*** Given records Section Begins ***
Fixpoint join (sep : byte) (l : list bytes) : bytes :=
  match l with
  | [] => []
  | [w] => w
  | w :: l => w ++ sep :: join sep l
  end.

(** [strings.TrimRight] with a cutset of one byte. *)
Fixpoint trimRight (c : byte) (s : bytes) : bytes :=
  match s with
  | [] => []
  | x :: s =>
      match trimRight c s with
      | [] => if decide (x = c) then [] else [x]
      | t => x :: t
      end
  end.

Definition contains (c : byte) (s : bytes) : bool := bool_decide (c ∈ s).

Lemma split_nonempty sep s : split sep s <> [].
Proof. destruct s; simpl; [done|]. case_decide; [done|]. by destruct (split sep s). Qed.

Lemma split_word sep w : sep ∉ w -> split sep w = [w].
Proof.
  induction w as [|c w IH]; intros Hs; [done|]. simpl.
  rewrite decide_False by set_solver. by rewrite IH by set_solver.
Qed.

Lemma split_app sep w s : sep ∉ w -> split sep (w ++ sep :: s) = w :: split sep s.
Proof.
  induction w as [|c w IH]; intros Hs; simpl; [by rewrite decide_True|].
  rewrite decide_False by set_solver. by rewrite IH by set_solver.
Qed.

Lemma split_join sep l :
  l <> [] -> Forall (fun w => sep ∉ w) l -> split sep (join sep l) = l.
Proof.
  intros Hl Hs. induction Hs as [|w l Hw Hs IH]; [done|].
  destruct l as [|w' l]; [by apply split_word|].
  change (join sep (w :: w' :: l)) with (w ++ sep :: join sep (w' :: l)).
  rewrite split_app by done. by rewrite IH.
Qed.

Lemma join_split sep s : join sep (split sep s) = s.
Proof.
  induction s as [|c s IH]; [done|]. simpl. case_decide as E.
  - subst. destruct (split sep s) eqn:Hs; [by apply split_nonempty in Hs|].
    change (join sep ([] :: l :: l0)) with (sep :: join sep (l :: l0)). by rewrite IH.
  - destruct (split sep s) as [|w ws] eqn:Hs; [by apply split_nonempty in Hs|].
    destruct ws; simpl in *; by rewrite <- IH.
Qed.

Lemma split_words sep s : Forall (fun w => sep ∉ w) (split sep s).
Proof.
  induction s as [|c s IH]; simpl; [repeat constructor; set_solver|].
  case_decide; [constructor; [set_solver|done]|].
  destruct IH as [|w ws Hw Hws]; repeat constructor; set_solver.
Qed.

(** A string that does not end in the byte is left alone. *)
Lemma trimRight_id c s : last s <> Some c -> trimRight c s = s.
Proof.
  induction s as [|x s IH]; intros Hl; [done|]. simpl.
  destruct s as [|y s].
  - simpl. rewrite decide_False; [done|]. intros ->. by apply Hl.
  - rewrite IH by (by rewrite last_cons_cons in Hl). done.
Qed.

(** ** Package strconv *)

(** The value of a decimal digit. *)
Definition digit (c : byte) : option Z :=
  let d := b2z c - 48 in if (0 <=? d) && (d <=? 9) then Some d else None.

(** [ParseUint(s, 10, bits)]: [None] for a syntax or a range error.  The source
    stops at the first digit that leaves the range; the value only grows, so the
    result is the one of the test at the end. *)
Fixpoint parseDigits (acc : Z) (s : bytes) : option Z :=
  match s with
  | [] => Some acc
  | c :: s => d ← digit c; parseDigits (acc * 10 + d) s
  end.

Definition ParseUint (s : bytes) (bits : Z) : option Z :=
  match s with
  | [] => None
  | _ => n ← parseDigits 0 s; if n <? 2 ^ bits then Some n else None
  end.

(** [FormatUint(n, 10)] for a number below [10^20], which covers [uint64]. *)
Fixpoint formatDigits (fuel : nat) (n : Z) (acc : bytes) : bytes :=
  match fuel with
  | O => acc
  | S fuel =>
      let acc := z2b (48 + n mod 10) :: acc in
      if n <? 10 then acc else formatDigits fuel (n / 10) acc
  end.
Definition FormatUint (n : Z) : bytes := formatDigits 20 n [].

Lemma digit_z2b d : 0 <= d <= 9 -> digit (z2b (48 + d)) = Some d.
Proof.
  intros Hd. unfold digit. rewrite b2z_z2b, Z.mod_small by lia.
  replace (48 + d - 48) with d by lia. by rewrite !(proj2 (Z.leb_le _ _)) by lia.
Qed.

Lemma parseDigits_format fuel n s :
  0 <= n < 10 ^ Z.of_nat fuel ->
  exists k, forall a, parseDigits a (formatDigits fuel n s) = parseDigits (a * k + n) s.
Proof.
  revert n s. induction fuel as [|fuel IH]; intros n s Hn.
  { exists 1. intros a. simpl in *. f_equal. lia. }
  assert (Hp : 10 ^ Z.of_nat (S fuel) = 10 * 10 ^ Z.of_nat fuel)
    by (rewrite Nat2Z.inj_succ, Z.pow_succ_r; lia).
  rewrite Hp in Hn. pose proof (Z.mod_pos_bound n 10 ltac:(lia)) as Hm.
  cbn [formatDigits]. destruct (Z.ltb_spec n 10) as [Hlt|Hge].
  - exists 10. intros a. cbn [parseDigits].
    rewrite (Z.mod_small n 10), digit_z2b by lia. reflexivity.
  - destruct (IH (n / 10) (z2b (48 + n mod 10) :: s)) as (k & Heq).
    { split; [apply Z.div_pos; lia|]. apply Z.div_lt_upper_bound; lia. }
    exists (k * 10). intros a. rewrite Heq. cbn [parseDigits].
    rewrite digit_z2b by lia. cbn [mbind option_bind]. f_equal. pose proof (Z.div_mod n 10 ltac:(lia)). lia.
Qed.

Lemma formatDigits_app fuel n acc : formatDigits fuel n acc = formatDigits fuel n [] ++ acc.
Proof.
  revert n acc. induction fuel as [|fuel IH]; intros n acc; [done|]. cbn [formatDigits].
  destruct (n <? 10); [done|]. rewrite IH, (IH _ [_]). by rewrite <- app_assoc.
Qed.

Lemma FormatUint_nonempty n : FormatUint n <> [].
Proof.
  unfold FormatUint. generalize 19%nat. intros fuel. cbn [formatDigits].
  destruct (n <? 10); [done|]. rewrite formatDigits_app. by destruct (formatDigits fuel _ []).
Qed.

(** Parsing what was formatted. *)
Lemma ParseUint_FormatUint n bits :
  0 <= n < 2 ^ bits -> bits <= 64 -> ParseUint (FormatUint n) bits = Some n.
Proof.
  intros Hn Hb. unfold ParseUint. pose proof (FormatUint_nonempty n) as Hne.
  destruct (FormatUint n) eqn:E; [done|]. rewrite <- E. unfold FormatUint.
  assert (2 ^ bits <= 2 ^ 64) by (apply Z.pow_le_mono_r; lia).
  destruct (parseDigits_format 20 n []) as (k & Heq).
  { assert (2 ^ 64 < 10 ^ Z.of_nat 20) by reflexivity. lia. }
  rewrite Heq. simpl. by rewrite (proj2 (Z.ltb_lt _ _)) by lia.
Qed.

(** Formatting gives digits only. *)
Definition isDigit (c : byte) : bool := bool_decide (is_Some (digit c)).

Lemma formatDigits_digits fuel n acc :
  0 <= n -> Forall (fun c => isDigit c = true) acc ->
  Forall (fun c => isDigit c = true) (formatDigits fuel n acc).
Proof.
  revert n acc. induction fuel as [|fuel IH]; intros n acc Hn Hacc; [done|]. cbn [formatDigits].
  assert (Forall (fun c => isDigit c = true) (z2b (48 + n mod 10) :: acc)).
  { constructor; [|done]. unfold isDigit. apply bool_decide_eq_true.
    rewrite digit_z2b by (pose proof (Z.mod_pos_bound n 10); lia). eauto. }
  destruct (n <? 10); [done|]. apply IH; [|done]. apply Z.div_pos; lia.
Qed.

Lemma FormatUint_notin n c : 0 <= n -> isDigit c = false -> c ∉ FormatUint n.
Proof.
  intros Hn Hc Hin. pose proof (formatDigits_digits 20 n [] Hn ltac:(constructor)) as H.
  rewrite Forall_forall in H. by rewrite (H c Hin) in Hc.
Qed.

(** ** Hexadecimal digits, as in [unhex] of net/url and the parser of net/netip *)
Definition inRange (c : byte) (lo hi : Z) : bool := (lo <=? b2z c) && (b2z c <=? hi).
*** Given records Section Ends ***
Above are the records; copy every line in them that holds the word "reflexivity".

    rewrite (Z.mod_small n 10), digit_z2b by lia. reflexivity.
  { assert (2 ^ 64 < 10 ^ Z.of_nat 20) by reflexivity. lia. }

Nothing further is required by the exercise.